[Extracted records]
========
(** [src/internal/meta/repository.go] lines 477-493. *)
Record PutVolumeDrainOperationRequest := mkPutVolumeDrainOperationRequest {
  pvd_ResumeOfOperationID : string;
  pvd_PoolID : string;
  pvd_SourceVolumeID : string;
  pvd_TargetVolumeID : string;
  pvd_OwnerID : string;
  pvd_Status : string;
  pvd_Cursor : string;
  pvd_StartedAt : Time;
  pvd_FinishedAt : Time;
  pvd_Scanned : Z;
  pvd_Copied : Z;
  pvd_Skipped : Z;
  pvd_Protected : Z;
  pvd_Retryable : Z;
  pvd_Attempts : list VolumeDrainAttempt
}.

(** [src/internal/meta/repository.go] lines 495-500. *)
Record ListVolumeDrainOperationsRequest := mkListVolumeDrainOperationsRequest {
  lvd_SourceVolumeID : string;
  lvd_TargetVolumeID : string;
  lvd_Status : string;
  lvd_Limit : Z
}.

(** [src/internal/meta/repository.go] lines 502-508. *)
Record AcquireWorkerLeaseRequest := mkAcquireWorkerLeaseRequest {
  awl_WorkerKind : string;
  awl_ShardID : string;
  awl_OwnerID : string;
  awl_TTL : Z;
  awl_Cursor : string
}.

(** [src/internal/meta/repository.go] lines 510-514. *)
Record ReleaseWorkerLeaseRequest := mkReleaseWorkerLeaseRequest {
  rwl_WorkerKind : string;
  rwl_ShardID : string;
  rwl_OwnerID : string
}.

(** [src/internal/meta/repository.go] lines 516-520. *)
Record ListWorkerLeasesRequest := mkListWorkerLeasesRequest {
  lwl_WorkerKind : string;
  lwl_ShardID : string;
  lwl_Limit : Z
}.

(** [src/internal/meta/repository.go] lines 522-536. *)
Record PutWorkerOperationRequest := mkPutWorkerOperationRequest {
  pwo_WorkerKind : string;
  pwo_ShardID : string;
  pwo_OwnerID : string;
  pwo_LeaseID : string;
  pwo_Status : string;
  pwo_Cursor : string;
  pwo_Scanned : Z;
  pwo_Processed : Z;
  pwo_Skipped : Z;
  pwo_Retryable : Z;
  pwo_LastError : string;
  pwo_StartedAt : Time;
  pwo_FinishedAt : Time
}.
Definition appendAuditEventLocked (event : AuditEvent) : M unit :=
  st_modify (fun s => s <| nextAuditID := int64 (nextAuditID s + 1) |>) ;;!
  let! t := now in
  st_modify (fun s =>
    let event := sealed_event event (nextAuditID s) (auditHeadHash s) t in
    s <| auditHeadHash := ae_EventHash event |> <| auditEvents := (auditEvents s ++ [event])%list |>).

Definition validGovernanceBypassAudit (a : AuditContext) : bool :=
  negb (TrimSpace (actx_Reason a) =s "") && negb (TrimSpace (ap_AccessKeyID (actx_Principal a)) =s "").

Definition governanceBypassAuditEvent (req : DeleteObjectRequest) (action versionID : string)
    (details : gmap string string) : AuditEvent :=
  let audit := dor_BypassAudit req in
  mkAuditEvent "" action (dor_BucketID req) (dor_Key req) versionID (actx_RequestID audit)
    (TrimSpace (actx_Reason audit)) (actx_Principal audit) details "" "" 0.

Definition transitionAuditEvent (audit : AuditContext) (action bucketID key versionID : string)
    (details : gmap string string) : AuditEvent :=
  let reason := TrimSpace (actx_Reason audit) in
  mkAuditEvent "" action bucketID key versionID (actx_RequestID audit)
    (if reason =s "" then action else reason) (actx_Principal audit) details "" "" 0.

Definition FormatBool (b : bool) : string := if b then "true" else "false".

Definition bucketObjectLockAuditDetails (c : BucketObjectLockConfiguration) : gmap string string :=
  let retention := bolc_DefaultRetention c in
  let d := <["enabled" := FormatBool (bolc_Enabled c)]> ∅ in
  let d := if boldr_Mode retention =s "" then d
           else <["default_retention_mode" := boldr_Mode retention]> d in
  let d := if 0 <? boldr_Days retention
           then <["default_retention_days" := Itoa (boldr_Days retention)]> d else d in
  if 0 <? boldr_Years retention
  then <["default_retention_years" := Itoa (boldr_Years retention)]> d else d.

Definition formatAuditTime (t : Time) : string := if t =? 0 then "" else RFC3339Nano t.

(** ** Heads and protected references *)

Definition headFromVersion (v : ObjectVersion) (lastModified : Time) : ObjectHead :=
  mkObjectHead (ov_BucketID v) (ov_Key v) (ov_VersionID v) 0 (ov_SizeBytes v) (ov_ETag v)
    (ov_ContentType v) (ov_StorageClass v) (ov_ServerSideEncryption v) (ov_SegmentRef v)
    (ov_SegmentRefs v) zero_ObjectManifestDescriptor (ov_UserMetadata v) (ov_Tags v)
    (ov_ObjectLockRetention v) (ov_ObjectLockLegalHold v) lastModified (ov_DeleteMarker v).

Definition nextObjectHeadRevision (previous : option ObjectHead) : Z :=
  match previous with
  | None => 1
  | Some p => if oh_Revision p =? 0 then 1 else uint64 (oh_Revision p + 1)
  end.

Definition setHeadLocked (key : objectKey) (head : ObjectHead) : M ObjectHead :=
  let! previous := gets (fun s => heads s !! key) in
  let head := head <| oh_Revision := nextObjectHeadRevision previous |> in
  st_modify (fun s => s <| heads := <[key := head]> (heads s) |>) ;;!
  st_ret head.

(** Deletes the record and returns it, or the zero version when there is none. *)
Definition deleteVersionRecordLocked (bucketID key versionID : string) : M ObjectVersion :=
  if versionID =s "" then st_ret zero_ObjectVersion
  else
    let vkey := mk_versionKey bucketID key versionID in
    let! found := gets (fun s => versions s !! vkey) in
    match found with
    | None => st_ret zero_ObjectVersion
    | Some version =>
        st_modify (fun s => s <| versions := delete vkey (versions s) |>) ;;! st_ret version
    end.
========
:: WHAT YOU NEED TO DO ::
Go through the records and repeat each one exactly as written.

:: REPLY ::
(** [src/internal/meta/repository.go] lines 477-493. *)
Record PutVolumeDrainOperationRequest := mkPutVolumeDrainOperationRequest {
  pvd_ResumeOfOperationID : string;
  pvd_PoolID : string;
  pvd_SourceVolumeID : string;
  pvd_TargetVolumeID : string;
  pvd_OwnerID : string;
  pvd_Status : string;
  pvd_Cursor : string;
  pvd_StartedAt : Time;
  pvd_FinishedAt : Time;
  pvd_Scanned : Z;
  pvd_Copied : Z;
  pvd_Skipped : Z;
  pvd_Protected : Z;
  pvd_Retryable : Z;
  pvd_Attempts : list VolumeDrainAttempt
}.

(** [src/internal/meta/repository.go] lines 495-500. *)
Record ListVolumeDrainOperationsRequest := mkListVolumeDrainOperationsRequest {
  lvd_SourceVolumeID : string;
  lvd_TargetVolumeID : string;
  lvd_Status : string;
  lvd_Limit : Z
}.

(** [src/internal/meta/repository.go] lines 502-508. *)
Record AcquireWorkerLeaseRequest := mkAcquireWorkerLeaseRequest {
  awl_WorkerKind : string;
  awl_ShardID : string;
  awl_OwnerID : string;
  awl_TTL : Z;
  awl_Cursor : string
}.

(** [src/internal/meta/repository.go] lines 510-514. *)
Record ReleaseWorkerLeaseRequest := mkReleaseWorkerLeaseRequest {
  rwl_WorkerKind : string;
  rwl_ShardID : string;
  rwl_OwnerID : string
}.

(** [src/internal/meta/repository.go] lines 516-520. *)
Record ListWorkerLeasesRequest := mkListWorkerLeasesRequest {
  lwl_WorkerKind : string;
  lwl_ShardID : string;
  lwl_Limit : Z
}.

(** [src/internal/meta/repository.go] lines 522-536. *)
Record PutWorkerOperationRequest := mkPutWorkerOperationRequest {
  pwo_WorkerKind : string;
  pwo_ShardID : string;
  pwo_OwnerID : string;
  pwo_LeaseID : string;
  pwo_Status : string;
  pwo_Cursor : string;
  pwo_Scanned : Z;
  pwo_Processed : Z;
  pwo_Skipped : Z;
  pwo_Retryable : Z;
  pwo_LastError : string;
  pwo_StartedAt : Time;
  pwo_FinishedAt : Time
}.
Definition appendAuditEventLocked (event : AuditEvent) : M unit :=
  st_modify (fun s => s <| nextAuditID := int64 (nextAuditID s + 1) |>) ;;!
  let! t := now in
  st_modify (fun s =>
    let event := sealed_event event (nextAuditID s) (auditHeadHash s) t in
    s <| auditHeadHash := ae_EventHash event |> <| auditEvents := (auditEvents s ++ [event])%list |>).

Definition validGovernanceBypassAudit (a : AuditContext) : bool :=
  negb (TrimSpace (actx_Reason a) =s "") && negb (TrimSpace (ap_AccessKeyID (actx_Principal a)) =s "").

Definition governanceBypassAuditEvent (req : DeleteObjectRequest) (action versionID : string)
    (details : gmap string string) : AuditEvent :=
  let audit := dor_BypassAudit req in
  mkAuditEvent "" action (dor_BucketID req) (dor_Key req) versionID (actx_RequestID audit)
    (TrimSpace (actx_Reason audit)) (actx_Principal audit) details "" "" 0.

Definition transitionAuditEvent (audit : AuditContext) (action bucketID key versionID : string)
    (details : gmap string string) : AuditEvent :=
  let reason := TrimSpace (actx_Reason audit) in
  mkAuditEvent "" action bucketID key versionID (actx_RequestID audit)
    (if reason =s "" then action else reason) (actx_Principal audit) details "" "" 0.

Definition FormatBool (b : bool) : string := if b then "true" else "false".

Definition bucketObjectLockAuditDetails (c : BucketObjectLockConfiguration) : gmap string string :=
  let retention := bolc_DefaultRetention c in
  let d := <["enabled" := FormatBool (bolc_Enabled c)]> ∅ in
  let d := if boldr_Mode retention =s "" then d
           else <["default_retention_mode" := boldr_Mode retention]> d in
  let d := if 0 <? boldr_Days retention
           then <["default_retention_days" := Itoa (boldr_Days retention)]> d else d in
  if 0 <? boldr_Years retention
  then <["default_retention_years" := Itoa (boldr_Years retention)]> d else d.

Definition formatAuditTime (t : Time) : string := if t =? 0 then "" else RFC3339Nano t.

(** ** Heads and protected references *)

Definition headFromVersion (v : ObjectVersion) (lastModified : Time) : ObjectHead :=
  mkObjectHead (ov_BucketID v) (ov_Key v) (ov_VersionID v) 0 (ov_SizeBytes v) (ov_ETag v)
    (ov_ContentType v) (ov_StorageClass v) (ov_ServerSideEncryption v) (ov_SegmentRef v)
    (ov_SegmentRefs v) zero_ObjectManifestDescriptor (ov_UserMetadata v) (ov_Tags v)
    (ov_ObjectLockRetention v) (ov_ObjectLockLegalHold v) lastModified (ov_DeleteMarker v).

Definition nextObjectHeadRevision (previous : option ObjectHead) : Z :=
  match previous with
  | None => 1
  | Some p => if oh_Revision p =? 0 then 1 else uint64 (oh_Revision p + 1)
  end.

Definition setHeadLocked (key : objectKey) (head : ObjectHead) : M ObjectHead :=
  let! previous := gets (fun s => heads s !! key) in
  let head := head <| oh_Revision := nextObjectHeadRevision previous |> in
  st_modify (fun s => s <| heads := <[key := head]> (heads s) |>) ;;!
  st_ret head.

(** Deletes the record and returns it, or the zero version when there is none. *)
Definition deleteVersionRecordLocked (bucketID key versionID : string) : M ObjectVersion :=
  if versionID =s "" then st_ret zero_ObjectVersion
  else
    let vkey := mk_versionKey bucketID key versionID in
    let! found := gets (fun s => versions s !! vkey) in
    match found with
    | None => st_ret zero_ObjectVersion
    | Some version =>
        st_modify (fun s => s <| versions := delete vkey (versions s) |>) ;;! st_ret version
    end.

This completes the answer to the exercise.